Herman juga menceritakan kondisi yang dialami selama berada di dalam penjara Israel. Menurut dia, para tahanan diperlakukan secara tidak manusiawi.
“Belum lagi hal-hal yang lain terkait dengan kondisi ketika kita ada di penjara dan seterusnya diperlakukan seperti hewan. Kami harus berjalan dengan merangkak dengan lutut kami, kami harus berjalan dengan selalu menunduk tidak boleh menatap mereka, dan itu tidur di lantai yang tidak ada selimut, tidak ada bantal, dalam kondisi basah dan baju basah,” tuturnya.
Meski demikian, Herman mengatakan pengalaman tersebut tidak membuat dirinya dan rombongan merasa paling berjasa bagi Palestina. Dia menilai penderitaan yang dialaminya tidak sebanding dengan kondisi warga Palestina di Gaza.

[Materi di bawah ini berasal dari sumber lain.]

(* ===== verification/ReplayRing.v ===== *)
(** * The replay ring of a terminal

    [src/crates/server/src/pty.rs], what of it is not a process: the circular buffer
    that keeps the newest output of a terminal, the log of the sizes it was produced
    at, the snapshot a client rebuilds its grid from, the delta a transfer pulls, and
    the file that carries the scrollback over a restart.

    Bytes are [ascii]; lengths and indices into the storage are [nat] (the code's
    [usize]), offsets into the stream are [Z] (its [u64], which never gets near its
    end).  Slicing out of range is [None], as is a capacity the constructor refuses.
    Sizes are [(cols, rows)].  The operations on the file return what the disk answers
    as arguments; log lines are left out. *)

From Stdlib Require Import Ascii.
From S2P Require Import Prelude.

#[local] Open Scope nat_scope.

#[local] Notation bytes := (list ascii).

(** ** Slices *)

(** [s[a..b]] *)
Definition slice {A} (a b : nat) (s : list A) : option (list A) :=
  if (a <=? b) && (b <=? length s) then Some (firstn (b - a) (skipn a s)) else None.

(** [s[at..at + new.len()].copy_from_slice(new)] *)
Definition copy_at {A} (at_ : nat) (new s : list A) : option (list A) :=
  if at_ + length new <=? length s
  then Some (firstn at_ s ++ new ++ skipn (at_ + length new) s) else None.

(** [s.iter().position(|b| p(b))] *)
Fixpoint position {A} (p : A -> bool) (s : list A) : option nat :=
  match s with
  | [] => None
  | x :: s => if p x then Some O else Nat.succ <$> position p s
  end.

Definition newline : ascii := "010".
Definition is_newline (b : ascii) : bool := Ascii.eqb b newline.

(** ** The ring *)

Definition MAX_RING_SIZE : Z := 104857600.
Definition SIZE_LOG_CAP : nat := 1024.

Record ReplaySizeSpan := mkSpan { at_ : Z; cols : Z; rows : Z }.

Record ReplayRing := mkRing {
  buf : bytes;
  cap : nat;
  head : nat;
  total_written : Z;
  sizes : list (Z * (Z * Z));
}.

Definition with_capacity (c : nat) : option ReplayRing :=
  if (0 <? c) && (Z.of_nat c <=? MAX_RING_SIZE)%Z then Some (mkRing [] c 0 0%Z []) else None.

(** The size of the bytes pushed next; [(0, 0)] is unknown. *)
Definition size (r : ReplayRing) : Z * Z :=
  match last (sizes r) with Some (_, s) => s | None => (0, 0)%Z end.

Definition oldest_offset (r : ReplayRing) : Z := (total_written r - Z.of_nat (length (buf r)))%Z.
Definition is_complete (r : ReplayRing) : bool := (total_written r =? Z.of_nat (length (buf r)))%Z.

Definition set_sizes (l : list (Z * (Z * Z))) (r : ReplayRing) : ReplayRing :=
  mkRing (buf r) (cap r) (head r) (total_written r) l.

(** Replace the last entry when it is of this offset, append one otherwise. *)
Definition log_size (at_ : Z) (s : Z * Z) (l : list (Z * (Z * Z))) : list (Z * (Z * Z)) :=
  match last l with
  | Some (o, _) => if (o =? at_)%Z then removelast l ++ [(at_, s)] else l ++ [(at_, s)]
  | None => l ++ [(at_, s)]
  end.

(** [while sizes.len() > SIZE_LOG_CAP { sizes.remove(1) }] *)
Fixpoint fold_to_cap (surplus : nat) (l : list (Z * (Z * Z))) : list (Z * (Z * Z)) :=
  match surplus, l with
  | S n, x :: _ :: l => fold_to_cap n (x :: l)
  | _, _ => l
  end.

Definition note_size (s : Z * Z) (r : ReplayRing) : ReplayRing :=
  if decide (size r = s) then r
  else
    let l := log_size (total_written r) s (sizes r) in
    set_sizes (fold_to_cap (length l - SIZE_LOG_CAP) l) r.

(** The size in effect at an offset: the latest entry at or before it. *)
Definition size_at (o : Z) (l : list (Z * (Z * Z))) : Z * Z :=
  match List.find (fun e => (e.1 <=? o)%Z) (rev l) with Some e => e.2 | None => (0, 0)%Z end.

(** [while sizes.len() >= 2 && sizes[1].0 <= oldest { sizes.pop_front() }] *)
Fixpoint fold_evicted (oldest : Z) (l : list (Z * (Z * Z))) : list (Z * (Z * Z)) :=
  match l with
  | _ :: (((o, _) :: _) as l') => if (o <=? oldest)%Z then fold_evicted oldest l' else l
  | _ => l
  end.

Definition fold_evicted_sizes (r : ReplayRing) : ReplayRing :=
  set_sizes (fold_evicted (oldest_offset r) (sizes r)) r.

(** The overwrite phase: the storage [b] is full, the new bytes replace the oldest ones
    and wrap at most once. *)
Definition overwrite (total : Z) (bs b : bytes) (r : ReplayRing) : option ReplayRing :=
  let n := length bs in
  let first := Nat.min (cap r - head r) n in
  front ← slice 0 first bs;
  b ← copy_at (head r) front b;
  b ← (if first <? n then back ← slice first n bs; copy_at 0 back b else Some b);
  Some (mkRing b (cap r) ((head r + n) mod cap r) total (sizes r)).

Definition push_bytes (bs : bytes) (r : ReplayRing) : option ReplayRing :=
  let total := (total_written r + Z.of_nat (length bs))%Z in
  if cap r <=? length bs then
    b ← slice (length bs - cap r) (length bs) bs;
    Some (mkRing b (cap r) 0 total (sizes r))
  else if length (buf r) <? cap r then
    let take := Nat.min (cap r - length (buf r)) (length bs) in
    front ← slice 0 take bs;
    rest ← slice take (length bs) bs;
    match rest with
    | [] => Some (mkRing (buf r ++ front) (cap r) (head r) total (sizes r))
    | _ => overwrite total rest (buf r ++ front) r
    end
  else overwrite total bs (buf r) r.

Definition push (bs : bytes) (r : ReplayRing) : option ReplayRing := fold_evicted_sizes <$> push_bytes bs r.

(** The two halves of the storage, oldest byte first. *)
Definition snapshot (r : ReplayRing) : bytes := skipn (head r) (buf r) ++ firstn (head r) (buf r).

(** The snapshot a grid is rebuilt from, behind the [prefix] the caller assembled, and
    the sizes of the whole. *)
Definition replay_snapshot_into (prefix : bytes) (r : ReplayRing) : bytes * list ReplaySizeSpan :=
  let s := snapshot r in
  let dropped := if is_complete r then O else match position is_newline s with Some rel => S rel | None => O end in
  let first_offset := (oldest_offset r + Z.of_nat dropped)%Z in
  let '(c, w) := size_at first_offset (sizes r) in
  (prefix ++ skipn dropped s,
   mkSpan 0 c w
   :: map (fun e => mkSpan (Z.of_nat (length prefix) + (e.1 - first_offset)) e.2.1 e.2.2)
        (List.filter (fun e => (first_offset <? e.1)%Z) (sizes r))).

(** The retained bytes from an offset on, and whether the offset is still retained. *)
Definition read_since (from : Z) (r : ReplayRing) : bytes * bool :=
  let oldest := oldest_offset r in
  let skip := Z.to_nat (clamp oldest (total_written r) from - oldest) in
  let front := skipn (head r) (buf r) in
  let back := firstn (head r) (buf r) in
  (if skip <? length front then skipn skip front ++ back else skipn (skip - length front) back,
   (oldest <=? from)%Z).

(** ** The terminal around it *)

Record ReplaySnapshot := mkSnapshot {
  replay : bytes;
  last_seq : Z;
  complete : bool;
  snapshot_sizes : list ReplaySizeSpan;
}.

Record OutputChunk := mkChunk { seq : Z; chunk_bytes : bytes; chunk_size : Z * Z }.

Record OutputDelta := mkDelta { from_offset : Z; to_offset : Z; delta_bytes : bytes }.

(** A terminal: its ring, the seed that stands before it, the last sequence number. *)
Record DaemonPty := mkPty { ring : ReplayRing; seed : bytes; pty_seq : Z }.

(** [spawn_inner]: the seed counts as the first chunk. *)
Definition spawn_inner (capacity : nat) (initial : bytes) (s : Z * Z) : option DaemonPty :=
  r ← with_capacity capacity;
  Some (mkPty (note_size s r) initial (match initial with [] => 0 | _ => 1 end)%Z).

(** One turn of the reader thread, under the lock of the ring. *)
Definition read_chunk (bs : bytes) (p : DaemonPty) : option (DaemonPty * OutputChunk) :=
  r ← push bs (ring p);
  let n := (pty_seq p + 1)%Z in
  Some (mkPty r (seed p) n, mkChunk n bs (size r)).

(** A resize announces itself as an empty chunk. *)
Definition resize (s : Z * Z) (p : DaemonPty) : DaemonPty * OutputChunk :=
  let n := (pty_seq p + 1)%Z in
  (mkPty (note_size s (ring p)) (seed p) n, mkChunk n [] s).

Definition snapshot_locked (p : DaemonPty) : ReplaySnapshot :=
  let '(replay, spans) := replay_snapshot_into (seed p) (ring p) in
  mkSnapshot replay (pty_seq p) (is_complete (ring p)) spans.

Definition pty_read_since (from : Z) (p : DaemonPty) : option OutputDelta :=
  let '(bs, covers) := read_since from (ring p) in
  if covers then Some (mkDelta (Z.min from (total_written (ring p))) (total_written (ring p)) bs) else None.

(** ** The scrollback file *)

Definition SCROLLBACK_PERSIST_BYTES : nat := Z.to_nat 2097152.
Definition SCROLLBACK_COMPACT_BYTES : Z := 2097152 * 2.

(** The last [max] bytes of a file, from the first line that starts in them. *)
Definition read_scrollback_tail (file : bytes) (max : nat) : bytes :=
  let start := length file - max in
  let tail := skipn start file in
  if 0 <? start then match position is_newline tail with Some nl => skipn (S nl) tail | None => tail end
  else tail.

(** The log: what its path holds, whether its handle still writes there, its count. *)
Record ScrollbackLog := mkLog { on_disk : bytes; attached : bool; log_len : Z }.

(** What the disk answers: to the write, and in a compaction to reading the file back,
    to the write of the copy, the rename and the open. *)
Record Disk := mkDisk { wrote : bool; readable : bool; tmp_written : bool; renamed : bool; reopened : bool }.

(** A file that cannot be read is taken for an empty one. *)
Definition compact (d : Disk) (l : ScrollbackLog) : ScrollbackLog :=
  let tail := if readable d
              then read_scrollback_tail (on_disk l) SCROLLBACK_PERSIST_BYTES else [] in
  if tmp_written d && renamed d then
    if reopened d then mkLog tail true (Z.of_nat (length tail)) else mkLog tail false (log_len l)
  else l.

Definition append (d : Disk) (bs : bytes) (l : ScrollbackLog) : ScrollbackLog :=
  if wrote d then
    let l := mkLog (if attached l then on_disk l ++ bs else on_disk l) (attached l)
               (log_len l + Z.of_nat (length bs)) in
    if (SCROLLBACK_COMPACT_BYTES <? log_len l)%Z then compact d l else l
  else l.

(** ** Blank rows at the end of a seed *)

Definition escape : ascii := "027".
Definition bell : ascii := "007".

Definition is_ascii_whitespace (b : ascii) : bool :=
  let n := nat_of_ascii b in
  (n =? 9) || (n =? 10) || (n =? 12) || (n =? 13) || (n =? 32).

(** The rest behind a CSI sequence: up to its final byte. *)
Fixpoint skip_csi (s : bytes) : bytes :=
  match s with
  | [] => []
  | b :: s => let n := nat_of_ascii b in if (64 <=? n) && (n <=? 126) then s else skip_csi s
  end.

(** The rest behind an OSC sequence: up to BEL or ST. *)
Fixpoint skip_osc (s : bytes) : bytes :=
  match s with
  | [] => []
  | b :: s =>
      if Ascii.eqb b bell then s
      else match s with
           | c :: s' => if Ascii.eqb b escape && Ascii.eqb c "\" then s' else skip_osc s
           | [] => []
           end
  end.

(** The scan, with the length of the row as fuel: each turn consumes a byte. *)
Fixpoint blank_scan (fuel : nat) (s : bytes) : bool :=
  match fuel, s with
  | _, [] => true
  | O, _ => false
  | S fuel, b :: s =>
      if Ascii.eqb b escape then
        match s with
        | c :: s' =>
            if Ascii.eqb c "[" then blank_scan fuel (skip_csi s')
            else if Ascii.eqb c "]" then blank_scan fuel (skip_osc s')
            else blank_scan fuel s'
        | [] => true
        end
      else if is_ascii_whitespace b then blank_scan fuel s else false
  end.

Definition is_blank_capture_line (line : bytes) : bool := blank_scan (length line) line.

(** [s.iter().rposition(|b| p(b))] *)
Fixpoint rposition {A} (p : A -> bool) (s : list A) : option nat :=
  match s with
  | [] => None
  | x :: s => match rposition p s with Some i => Some (S i) | None => if p x then Some O else None end
  end.

(** One turn looks at the last line before [end_]; a turn that goes on lowers it. *)
Fixpoint content_end_from (fuel : nat) (bs : bytes) (end_ : nat) : nat :=
  match fuel with
  | O => end_
  | S fuel =>
      if end_ =? 0 then end_
      else
        let line_start := match rposition is_newline (firstn end_ bs) with Some nl => S nl | None => O end in
        if is_blank_capture_line (skipn line_start (firstn end_ bs))
        then content_end_from fuel bs (line_start - 1)
        else end_
  end.

Definition content_end (bs : bytes) : nat := content_end_from (length bs) bs (length bs).

Definition trim_trailing_blank_seed (bs : bytes) : bytes :=
  let ce := content_end bs in
  if ce =? 0 then [] else if ce <? length bs then firstn (S ce) bs else bs.

(** [spawn_persistent]: what the file has becomes the seed. *)
Definition persistent_seed (file : bytes) : bytes :=
  trim_trailing_blank_seed (read_scrollback_tail file SCROLLBACK_PERSIST_BYTES).
Lemma tail_spec file :
  exists k, read_scrollback_tail file persist = skipn k file /\ k <= length file
    /\ length (skipn k file) <= persist /\ line_start file k.
Proof.
  unfold read_scrollback_tail. destruct (Nat.ltb_spec 0 (length file - persist)) as [Hlt|Hge].
  - destruct (position is_newline (skipn (length file - persist) file)) as [nl|] eqn:Ep.
    + exists (length file - persist + S nl). apply position_spec in Ep as (l & x & r & Hs & <- & ->%is_newline_spec & _).
      pose proof (f_equal length Hs) as Hl. rewrite length_skipn, length_app in Hl. cbn [length] in Hl.
      rewrite <- drop_drop. split_and!; [done|lia|rewrite !length_skipn; lia|]. right. left. rewrite Nat.add_succ_r. cbn [pred].
      rewrite <- lookup_drop, Hs. by apply list_lookup_middle.
    + exists (length file - persist). split_and!; [done|lia|rewrite length_skipn; lia|]. right. right. rewrite length_skipn. split; [lia|].
      intros Hin. pose proof (position_none _ _ Ep newline) as Hno. rewrite firstn_all2 in Hin by (rewrite length_skipn; lia).
      apply list_elem_of_In, Hno, not_true_iff_false in Hin. by rewrite is_newline_spec in Hin.
  - exists 0. replace (length file - persist) with 0 by lia. rewrite drop_0. split_and!; [done|lia|lia|by left].
Qed.

Definition holds_the_end (written : list ascii) (l : ScrollbackLog) : Prop :=
  attached l = true /\ log_len l = Z.of_nat (length (on_disk l)) /\ (log_len l <= SCROLLBACK_COMPACT_BYTES)%Z
  /\ exists k, on_disk l = skipn k written /\ k <= length written /\ line_start written k.

Definition healthy : Disk := mkDisk true true true true true.

Lemma append_holds written l bs :
  holds_the_end written l -> holds_the_end (written ++ bs) (append healthy bs l).
Proof.
  intros (Ha & Hl & Hb & k & Hd & Hk & Hs). unfold append. cbn [wrote healthy]. rewrite Ha. cbn [log_len on_disk].
  assert (on_disk l ++ bs = skipn k (written ++ bs)) as Hd' by (by rewrite drop_app_le, Hd).
  assert (log_len l + Z.of_nat (length bs) = Z.of_nat (length (on_disk l ++ bs)))%Z as Hl' by (rewrite length_app; lia).
  assert (k <= length (written ++ bs)) as Hk' by (rewrite length_app; lia). pose proof (line_start_app _ _ bs Hk Hs) as Hs'.
  destruct (Z.ltb_spec SCROLLBACK_COMPACT_BYTES (log_len l + Z.of_nat (length bs))) as [Hc|Hc].
  - unfold compact. cbn [readable tmp_written renamed reopened healthy andb on_disk]. 
    destruct (tail_spec (on_disk l ++ bs)) as (j & -> & Hj & Hlen & Hst). split; [reflexivity|]. split; [reflexivity|]. split.
    + cbn [log_len]. pose proof persist_bytes. unfold SCROLLBACK_COMPACT_BYTES. lia.
    + exists (k + j). cbn [on_disk]. rewrite Hd' in *. rewrite drop_drop. rewrite length_skipn in Hj.
      split; [reflexivity|]. split; [lia|by apply line_start_drop].
  - split; [reflexivity|]. split; [exact Hl'|]. split; [exact Hc|]. by exists k.
Qed.

Lemma trim_length bs : length (trim_trailing_blank_seed bs) <= length bs.
Proof. destruct (trim_spec bs) as (_ & cut & Hb & _). rewrite Hb at 2. rewrite length_app. lia. Qed.

(** The file never holds more than twice what is kept, and a restart is seeded with the end
    of everything that was written: at most the kept size, from the start of a line (or
    from inside a line longer than that), and cut only behind the last row with something
    to see. *)
Theorem a_restart_is_seeded_with_the_end_of_the_output outputs :
  let l := fold_left (fun l bs => append healthy bs l) outputs (mkLog [] true 0) in
  (Z.of_nat (length (on_disk l)) <= SCROLLBACK_COMPACT_BYTES)%Z
  /\ exists front cut,
       concat outputs = front ++ persistent_seed (on_disk l) ++ cut
       /\ length (persistent_seed (on_disk l)) <= SCROLLBACK_PERSIST_BYTES
       /\ line_start (concat outputs) (length front) /\ blank_rows cut
       /\ (persistent_seed (on_disk l) = []
           \/ exists content, (persistent_seed (on_disk l) = content \/ persistent_seed (on_disk l) = content ++ [newline])
                              /\ is_blank_capture_line (last_row content) = false).
Proof.
  cbv zeta. assert (forall written l, holds_the_end written l ->
    holds_the_end (written ++ concat outputs) (fold_left (fun l bs => append healthy bs l) outputs l)) as Hall.
  { induction outputs as [|bs outputs IH]; intros w l Hl; cbn [fold_left concat]; [by rewrite app_nil_r|].
    rewrite app_assoc. by apply IH, append_holds. }
  destruct (Hall [] (mkLog [] true 0)) as (_ & Hl & Hb & k & Hd & Hk & Hs).
  { split; [reflexivity|]. split; [reflexivity|]. split; [by vm_compute|].
    exists 0. split; [reflexivity|]. split; [lia|by left]. }
  cbn [app] in *. set (l := fold_left _ _ _) in *. split; [lia|]. unfold persistent_seed. 
  destruct (tail_spec (on_disk l)) as (j & Htail & Hj & Hlen & Hst). rewrite Htail.
  destruct (trim_spec (skipn j (on_disk l))) as (content & cut & Hcut & Hblank & Hcontent).
  exists (firstn (k + j) (concat outputs)), cut. rewrite Hd in Hj, Hst. rewrite length_skipn in Hj. split_and!.
  - rewrite <- Hcut, Hd, drop_drop. symmetry. apply firstn_skipn.
  - pose proof (trim_length (skipn j (on_disk l))). lia.
  - rewrite length_firstn, Nat.min_l by lia. by apply line_start_drop.
  - done.
  - destruct Hcontent as [[? _]|?]; [by left|right; by exists content].
Qed.

(** A compaction that cannot read the file back takes it for an empty one, and replaces it:
    the scrollback of the session is gone, though the disk refused nothing else. *)
Example an_unreadable_log_is_emptied :
  forall old n, compact (mkDisk true false true true true) (mkLog old true n) = mkLog [] true 0.
Proof. done. Qed.

(** ** A ring of eight bytes *)

(** Two lines before a resize, one and a half behind it. *)
Definition wrapped_ops : list RingOp :=
  [Note (80, 24)%Z; Push ["a"; "b"; newline; "c"]%char; Note (100, 30)%Z; Push [newline; "d"; "e"; newline; "f"; "g"]%char].

Lemma wrapped_runs : exists r, (r0 ← with_capacity 8; run_ops r0 wrapped_ops) = Some r
  /\ total_written r = 10%Z /\ length (sizes r) < SIZE_LOG_CAP.
Proof. eexists. split; [vm_compute; reflexivity|]. split; [reflexivity|]. apply Nat.ltb_lt. vm_compute. reflexivity. Qed.

Example wrapped_replay :
  (fun r => replay_snapshot_into ["s"]%char r) <$> (r0 ← with_capacity 8; run_ops r0 wrapped_ops)
  = Some (["s"; "c"; newline; "d"; "e"; newline; "f"; "g"]%char, [mkSpan 0 80 24; mkSpan 2 100 30]).
Proof. reflexivity. Qed.

Lemma the_ring_is_the_end_of_the_stream_witness :
  exists r, (r0 ← with_capacity 8; run_ops r0 wrapped_ops) = Some r
    /\ snapshot r = skipn (length (stream wrapped_ops) - 8) (stream wrapped_ops).
Proof.
  destruct (the_ring_is_the_end_of_the_stream 8 wrapped_ops) as (r & Hr & _ & Hs & _); [lia|unfold MAX_RING_SIZE; lia|].
  exists r. split; [exact Hr|exact Hs].
Defined.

“Tapi semua ini insyaallah tidak menjadikan kami menjadi orang yang merasa paling berjasa. Hanya yang sangat kecil sekali yang kami lakukan untuk Palestina,” katanya.
“Coba saudara kita di Palestina jauh lebih menderita dibandingkan dengan apa yang kami alami. Kami ini hanya debu-debu yang beterbangan yang tentu tidak patut untuk berbangga, tidak patut untuk menjadi orang yang merasa penting,” ucapnya.